The minimally invasive surgical technique for inguinal hernia repair (eTEP and TAPP) are gaining acceptance among surgeons worldwide. With the superior benefits of the laparoendoscopic techniques (less postoperative pain, numbness, and chronic pain, fewer complications, and faster return to normal activities), the protocolization and standardization of these approaches are essential to improve patient outcomes and reduce costs. Improved laparoscopic skills, well-selected patients, simulator training, and anatomy knowledge of the groin are the cornerstone for these approaches. We recommend starting the learning curve with the TAPP procedure, because it is easier to get familiarized with the anatomical landmarks of the pelvis and groin.

Keywords

  • inguinal hernia
  • TAPP
  • TEP
  • E-TEP
  • minimally

1. Introduction

When dealing with groin hernia, we believe that surgeons must be familiarized with an open technique (Lichtenstein), a posterior open technique (e.g., Rives-Stoppa), a non-mesh technique (Shouldice or McVay), and a laparoendoscopic technique (TAPP or eTEP). The former is because the groin hernia has a lifetime occurrence of 27–43% in men and 3–6% in women [1]. Therefore, inguinal hernia repair (IHR) is one of the most common surgeries performed worldwide, doing approximately 20 million each year [2].

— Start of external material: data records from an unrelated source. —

(** ** Reading and writing the signature *)

(** Operations that leave the chains and the devices alone. *)
Lemma in_bio_ok {A} (m : M bio_state A) s b a :
  m (seen s) = Some (b, a) -> AllocatorIO.block_chain b = AllocatorIO.block_chain (seen s) ->
  toi_devinfo b = toi_devinfo (seen s) ->
  in_bio m s = Some (s {{ bio := b }}, a) /\ seen (s {{ bio := b }}) = b.
Proof.
  intros Hm Hc Hd. unfold in_bio. rewrite Hm. unfold seen in *.
  change (attached (s {{ bio := b }})) with (attached s).
  change (block_chain (s {{ bio := b }})) with (block_chain s).
  change (devinfo (s {{ bio := b }})) with (devinfo s). change (bio (s {{ bio := b }})) with b.
  destruct (attached s) eqn:Ha; [|done]. change (AllocatorIO.block_chain _) with [block_chain s] in Hc at 2.
  change (toi_devinfo _) with [devinfo s] in Hd at 2. rewrite Hc, Hd. split; [by destruct s|].
  unfold AllocatorIO.block_chain in Hc. unfold set_block_chain. rewrite <- Hc, <- Hd.
  destruct b as [[? ? ? ?]]. done.
Qed.

Definition sig_value (p : page) : Z :=
  if starts_with NoImage p || (starts_with tuxonice_signature p && (hdr_have_image p =? 0)) then 0
  else if negb (starts_with HaveImage p) && negb (starts_with tuxonice_signature p) then -1
  else 1.

Definition parsed (p : page) (s : file_state) : file_state :=
  if sig_value p =? 1 then
    s {{ toi_state := if hdr_resumed_before p =? 0 then clear_toi_state TOI_RESUMED_BEFORE (toi_state s)
                      else set_toi_state TOI_RESUMED_BEFORE (toi_state s);
         target_header_start := hdr_first_header_block p }}
  else s.

Lemma parse_signature_spec p s : parse_signature p s = Some (parsed p s, sig_value p).
Proof.
  unfold parse_signature, parsed, sig_value.
  destruct (starts_with NoImage p || _); [done|]. by destruct (negb (starts_with HaveImage p) && _).
Qed.

(** Nothing is queued, and memory is to be had. *)
Record quiet (b : bio_state) : Prop := {
  q_memory : memory b = [];
  q_queue : bio_queue b = [];
  q_filter : filter_speed_test b = false
}.

Lemma seen_quiet s : quiet (bio s) -> quiet (seen s).
Proof. intros [? ? ?]. unfold seen. by destruct (attached s). Qed.

Lemma seen_disk s : the_disk (seen s) = the_disk (bio s).
Proof. unfold seen. by destruct (attached s). Qed.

It is now well recognized that laparoendoscopic techniques are superior to open approaches concerning less postoperative pain, numbness [3], chronic pain, fewer complications, and faster return to normal activities [2, 3, 4]. Nevertheless, longer operative time, increased costs, and major complications such as great vessels and intestinal injuries are attributable to the laparoendoscopic approach [2, 3, 4]. Even though laparoendoscopic surgery is more expensive than open procedures [2], improved surgical skills, experienced surgeons, high-volume centers, and some patient characteristics (e.g., Bilateral inguinal hernia) enhance this approach [2, 4, 5, 6].

The minimally invasive surgical techniques for inguinal hernia repair (MISr): extended-view totally extraperitoneal approach (eTEP) and transabdominal preperitoneal approach (TAPP); are gaining ground in the surgeons’ armamentarium. Improved laparoscopic skills, well-selected patients, simulator training, and anatomy knowledge of the groin are the cornerstone for these approaches.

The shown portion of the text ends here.